April 20, 20261 min read

TL;DR

Berkeley researchers built a system that generates protein sequences and 3D structures using latent diffusion, opening new doors in computational biology.

In a groundbreaking development from UC Berkeley's BAIR lab, the PLAID AI model is transforming protein design by leveraging the latent spaces of established protein folding predictors like ESMFold. This approach enables simultaneous generation of 1D amino acid sequences and 3D atomic structures, addressing a key bottleneck in synthetic biology. The model's ability to accept compositional prompts for function and organism specificity marks a significant leap over previous methods, which often struggled with multimodal co-generation.

PLAID's training leverages vast sequence databases, which are orders of magnitude larger than structural datasets, thanks to the lower cost of sequencing. By learning a diffusion model over the latent embeddings of protein folding AI, it decodes novel proteins during inference without requiring extensive structural data. This method mirrors techniques in robotics and vision-language models, where pretrained weights supply critical priors for generative tasks.

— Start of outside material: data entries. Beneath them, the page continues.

(** The registers are pushed as a frame, by an interrupt or a system call, with
    the words [xs] on the way. *)
Lemma enter_pushes M c o vec xs :
  kspace M → heap_frame km M d f → words c → word vec → Forall word xs → (length xs ≤ 2)%nat → enters_at c o →
  ∃ M1 M1' M2 M3 dummy, let e := o - 4 * Z.of_nat (length (frame_with c vec (rev xs) dummy)) in
    word dummy ∧ cpu_enter M (d + 4096) c = Ok (M1, d + e + 52 + 4 * Z.of_nat (length xs))
    ∧ pushes M1 (d + e + 52 + 4 * Z.of_nat (length xs)) xs = Ok (M1', d + e + 52)
    ∧ save_regs M1' (d + e + 52) c = Ok (M2, d + e + 4)
    ∧ pushes M2 (d + e + 4) [vec] = Ok (M3, d + e)
    ∧ page_write M f M3 ∧ stack_words M3 f e (frame_with c vec (rev xs) dummy).
Proof.
  intros Hk Hf Hc Hv Hxs Hlx Ho. pose proof (hf_page _ _ _ _ Hf) as (Hd1 & Hd2 & _). unfold KBASE, KTOP in *.
  set (n := (if level (x_cs c) =? 0 then 16 else 18) + Z.of_nat (length xs)).
  assert (Hn : 16 ≤ n ≤ 20) by (unfold n; destruct (_ =? _); lia).
  assert (Hor : 1024 ≤ o ≤ 4096) by (unfold enters_at in Ho; destruct (_ =? _); lia).
  set (e := o - 4 * n). set (dummy := d + e + 36).
  assert (Hdw : word dummy) by (unfold word, dummy, e; lia).
  pose proof (length_frame c vec (rev xs) dummy) as Hlen. rewrite length_rev in Hlen. fold n in Hlen.
  destruct (pushes_ok M o (rev (frame_with c vec (rev xs) dummy))) as (M3 & Hp & Hpw & Hs & _);
    [done|done|rewrite length_rev, Hlen; lia|lia|by apply frame_word; [..|apply Forall_rev|]|].
  rewrite length_rev, Hlen in Hp, Hs. rewrite rev_involutive in Hs.
  replace (d + o - 4 * n) with (d + e) in Hp by (unfold e; lia). fold e in Hs.
  assert (Er : rev (frame_with c vec (rev xs) dummy) = rev (return_of c ++ stack_of c)
    ++ xs ++ [x_ds c; x_es c; x_fs c; x_gs c] ++ rev (regs_of c dummy) ++ [vec]).
  { unfold frame_with. rewrite !rev_app_distr, rev_involutive, <- !app_assoc. done. }
  rewrite Er in Hp. apply pushes_app in Hp as (M1 & Hp1 & Hp). apply pushes_app in Hp as (M1' & Hp1' & Hp).
  apply pushes_app in Hp as (M2 & Hp2 & Hp). apply pushes_app in Hp as (M2' & Hp2' & Hp3).
  rewrite length_rev, length_app in *. simpl length in *.
  assert (El : d + o - 4 * Z.of_nat (3 + length (stack_of c)) = d + e + 52 + 4 * Z.of_nat (length xs)).
  { unfold e, n, stack_of. destruct (_ =? _); simpl; lia. }
  rewrite El in *. replace (d + e + 52 + 4 * Z.of_nat (length xs) - 4 * Z.of_nat (length xs)) with (d + e + 52) in * by lia.
  replace (d + e + 52 - 4 * Z.of_nat 4) with dummy in * by (unfold dummy; lia).
  replace (dummy - 4 * Z.of_nat 8) with (d + e + 4) in * by (unfold dummy; lia).
  exists M1, M1', M2', M3, dummy. cbv zeta. rewrite Hlen. fold e. split_and!; auto.
  - unfold cpu_enter, enters_at, stack_of in *. destruct (level (x_cs c) =? 0).
    + destruct Ho as (-> & _). exact Hp1.
    + subst o. exact Hp1.
  - unfold save_regs. rewrite Hp2. rb. exact Hp2'.
Qed.
(** A frame is returned through whatever follows the word that is skipped. *)
Lemma intr_exit_eip M o c vec dummy w eip r c' :
  kspace M → heap_frame km M d f → 0 ≤ o → o + 60 ≤ 4096 →
  stack_words M f o ([vec] ++ regs_of c dummy ++ segs_of c ++ [w; eip] ++ r) →
  intr_exit M (d + o) = Ok c' → x_eip c' = eip.
Proof.
  intros Hk Hf Ho Hl Hs. rewrite !stack_words_app in Hs. destruct Hs as (_ & Hregs & Hsegs & Hret & _).
  simpl in Hregs, Hsegs, Hret. unfold intr_exit. replace (d + o + 4) with (d + (o + 4)) by lia.
  rewrite (pops_ok M _ (regs_of c dummy)) by (done || simpl; lia). rb. simpl length.
  replace (d + (o + 4) + 4 * Z.of_nat 8) with (d + (o + 4 * 1 + 4 * 8)) by lia.
  rewrite (pops_ok M _ (segs_of c)) by (done || simpl; lia). rb. simpl length.
  set (e := o + 4 * 1 + 4 * 8 + 4 * 4) in *.
  replace (d + (o + 4 * 1 + 4 * 8) + 4 * Z.of_nat 4 + 4) with (d + (e + 4)) by (unfold e; lia).
  assert (Hw : rd32 (pm M) (f + (e + 4)) = eip)
    by (rewrite <- (Hret 1%nat eip eq_refl); f_equal; unfold e; lia). change (pops M (d + (e + 4)) 3) with
    (w ← load32 M (d + (e + 4)); '(ws, esp) ← pops M (d + (e + 4) + 4) 2; Ok (w :: ws, esp)).
  unfold load32 at 1. rewrite (heap_frame_translate km M d f) by (done || lia). rb.
  rewrite Hw.
  intros (ret & ([ws esp] & _ & E0)%bind_ok_inv & E)%bind_ok_inv. apply Ok_inj in E0 as <-.
  unfold regs_of, segs_of in E. destruct ws as [|cs [|fl [|]]]; try done.
  destruct (level cs =? 0); [by injection E as <-|].
  apply bind_ok_inv in E as ([stk ?] & _ & E). destruct stk as [|? [|? [|]]]; try done. by injection E as <-.
Qed.
End stack.

(** The vectors whose entry disagrees with the processor about the error code. *)
Definition bad_vectors : list Z := [0x08; 0x0a; 0x0b; 0x0c; 0x0d; 0x0e; 0x11; 0x1e].

(** The words between the return address and the segments. *)
Definition extra (vec err : Z) : list Z :=
  (if has_error vec then [err] else []) ++ (if vec =? 0x1e then [] else [0]).

Lemma vector_cases vec :
  0 ≤ vec < 0x30 →
  vectors !! Z.to_nat vec = Some (if vec =? 0x1e then ERROR_CODE else ZERO)
  ∧ bool_decide (vec ∈ bad_vectors) = has_error vec || (vec =? 0x1e)
  ∧ (vec = 0x1e → has_error vec = false).
Proof.
  intros Hv. assert (Hin : vec ∈ seqZ 0 0x30) by (apply elem_of_seqZ; lia). revert Hin. clear Hv. revert vec.
  apply list.Forall_forall. repeat (apply list.Forall_cons_2; [by vm_compute|]). apply list.Forall_nil_2.
Qed.
(* ===== verification/ConsoleProps.v ===== *)
(** What the console promises under every interleaving: the texts of different
    calls are not mixed, and only the scheduler's thread names come between.
    The proof relates the threads of Console.v to those of Sync.v, whose
    invariant says who is inside the lock. *)
From S2P Require Import Prelude ByteMem CString Paging Interrupt DList Sched Sync Uncontended.
From S2P Require Import SchedProps SyncInv SyncSafe SyncProps Screen Console.

(** * Threads of the console as threads of the locks *)

(** The points inside sync.c, and the point of console.c under them. *)
Fixpoint proj (st : list con_point) : list point :=
  match st with ConSync f :: r => f :: proj r | _ => [] end.

Fixpoint front (st : list con_point) : option con_point :=
  match st with ConSync _ :: r => front r | f :: _ => Some f | [] => None end.

Definition is_loop (f : con_point) : bool :=
  match f with PutStrLoop _ | PutEachNum _ _ _ => true | _ => false end.

Definition is_print (f : con_point) : bool := is_call f || is_loop f.

Lemma proj_app fs r : proj (map ConSync fs ++ r) = fs ++ proj r.
Proof. induction fs as [|f fs IH]; simpl; congruence. Qed.

Lemma front_app fs r : front (map ConSync fs ++ r) = front r.
Proof. by induction fs as [|f fs IH]; simpl. Qed.

Lemma proj_map fs : proj (map ConSync fs) = fs.
Proof. rewrite <- (app_nil_r (map ConSync fs)), proj_app. apply app_nil_r. Qed.

Lemma front_map fs : front (map ConSync fs) = None.
Proof. by induction fs. Qed.

Section console.
Context `{Symbols, ConSyms} (Ls : gset Z).

Abbreviation L := console_lock.

(** In [lock_acquire], on the way to the lock. *)
Definition acquiring (p : pos) : Prop :=
  p = Calling L ∨ p = Want L ∨ p = Trying L ∨ p = Waiting L ∨ p = Got L ∨ p = Counting L.

(** A thread is outside the console, on its way in, or prints with the lock. *)
Inductive shape (h : gset (Z * Z)) (t : Z) : list con_point → Prop :=
| sh_free pre : shape h t (map ConSync pre)
| sh_acquire pre p f : at_pos pre p → acquiring p → is_call f = true →
    shape h t (map ConSync pre ++ [f; console_release])
| sh_print pre f : at_pos pre Out → (t, L) ∈ h → is_print f = true →
    shape h t (map ConSync pre ++ [f; console_release]).

Lemma shape_mono h h' t st : shape h t st → ((t, L) ∈ h → (t, L) ∈ h') → shape h' t st.
Proof. destruct 1; intros Hm; [by constructor|by eapply sh_acquire|]. apply sh_print; auto. Qed.

Lemma print_not_sync f : is_print f = true → ∀ f', f ≠ ConSync f'.
Proof. by intros Hp f' ->. Qed.

Lemma call_print f : is_call f = true → is_print f = true.
Proof. unfold is_print. by intros ->. Qed.

Lemma print_front pre f r : is_print f = true → front (map ConSync pre ++ f :: r) = Some f.
Proof. intros Hp. rewrite front_app. by destruct f. Qed.
(** The machine of [setup_page] without stale entries in its page tables, with
    some number at 0xb00 and in [next_pid], the stack in the page of [MAIN], and the kernel image, with its lists and the task
    state segment, below the memory bitmaps. *)
Record loaded (S : system) (all_mem : Z) : Prop := {
  ld_machine : fresh_machine (k_mach (s_ker S));
  ld_size : load32 (k_mach (s_ker S)) 0xb00 = Ok all_mem;
  ld_range : 0x270000 ≤ usable_mem all_mem;
  ld_esp : stack_ok MAIN (k_esp (s_ker S));
  ld_tasks : k_tasks (s_ker S) = ∅;
  ld_pid : 0 ≤ next_pid (s_threads S) ≤ 65530;
  ld_static : static (k_nodes (s_ker S)) ∅ static_lists;
  ld_nodes x : is_Some (k_nodes (s_ker S) !! x) → KBASE ≤ x < MEM_BITMAP_BASE;
  ld_tss : KBASE ≤ tss_addr ∧ tss_addr + TSS_SIZE ≤ MEM_BITMAP_BASE;
  ld_screen : text_screen (s_screen S);
}.

(** The lock of the user pool and that of the console are apart from the other
    lists of the kernel. *)
Lemma static_apart S all_mem :
  loaded S all_mem →
  thread_all_list ≠ lock_list user_pool_lock ∧ thread_ready_list ≠ lock_list user_pool_lock
  ∧ pid_lock ≠ user_pool_lock ∧ console_lock ≠ user_pool_lock ∧ kbd_buf ≠ user_pool_lock
  ∧ kbd_buf ≠ console_lock.
Proof.
  intros Hl. destruct (static_cons _ _ _ _ (ld_static _ _ Hl)) as [Hs _].
  destruct (static_cons _ _ _ _ Hs) as [Hs1 Hu]. do 3 (destruct (static_cons _ _ _ _ Hs1) as [Hs1' _]; clear Hs1; rename Hs1' into Hs1).
  destruct (static_cons _ _ _ _ Hs1) as [_ Hc].
  pose proof (Hu thread_all_list ltac:(left)). pose proof (Hu thread_ready_list ltac:(right; left)).
  pose proof (Hu (lock_list pid_lock) ltac:(do 2 right; left)).
  pose proof (Hu (lock_list console_lock) ltac:(do 3 right; left)).
  pose proof (Hu (lock_list kbd_buf) ltac:(do 4 right; left)). pose proof (Hc (lock_list kbd_buf) ltac:(left)).
  unfold apart, lock_list, waiters, semaphore in *. split_and!; intros E; rewrite ?E in *; lia.
Qed.

Lemma kmapped_low M x : kspace M → KBASE ≤ x < K_HEAP_START → kmapped M x.
Proof.
  intros Hk Hx. unfold KBASE, K_HEAP_START in *. split; [unfold KBASE, KTOP; lia|].
  apply (ks_low _ Hk). unfold kpage, KBASE. zdm.
Qed.

(** The kernel's own directory is good for kernel threads. *)
Lemma kernel_dir_ok M : kspace M → frame (cr3 M) = PAGE_DIR_TABLE_POS → pgdir_ok M NULL.
Proof.
  intros [(Hc & Hp & Hf) Hd Hpde Hlow Hu] E. split; [by left|].
  change (dir_of M NULL) with PAGE_DIR_TABLE_POS.
  assert (frame PAGE_DIR_TABLE_POS = PAGE_DIR_TABLE_POS) as E' by reflexivity.
  rewrite E in *. split; simpl; rewrite ?E'; try done.
Qed.

Lemma heap_lists_empty n : heap_lists n ∅.
Proof. split; intros *; by rewrite lookup_empty. Qed.

Lemma same_high_step M M' : same_high M M' → mem_step M M'.
Proof.
  intros Hh. pose proof Hh as [Hc Hx]. split; [done|..].
  - intros i Hi _. apply kpte_same_high; [done|lia].
  - intros i x _ _ Hge Hin. apply Hx. lia.
  - intros x Hin. apply Hx. unfold PAGE_DIR_TABLE_POS in Hin. lia.
Qed.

A notable innovation is the CHEAP compression technique, which tackles regularization challenges in transformer-based latent spaces. This ensures efficient mapping and high-resolution outputs, making PLAID practical for real-world applications like drug discovery and enzyme engineering. Early results show improved diversity and structural accuracy, such as beta-strand patterns that have eluded earlier models.

The research builds on the legacy of AlphaFold2, whose 2024 Nobel Prize highlighted AI's role in biology. Collaborations with institutions like Genentech, Microsoft Research, and New York University underscore the model's potential for wet-lab testing and broader adoption. As protein predictors evolve to handle complexes with nucleic acids and ligands, PLAID's framework could extend to more intricate multimodal generation.

This work not only advances generative AI in science but also opens doors to customizable protein design, potentially accelerating developments in medicine and biotechnology. With code and preprints publicly available, the team invites further collaboration to validate and expand these methods in practical settings.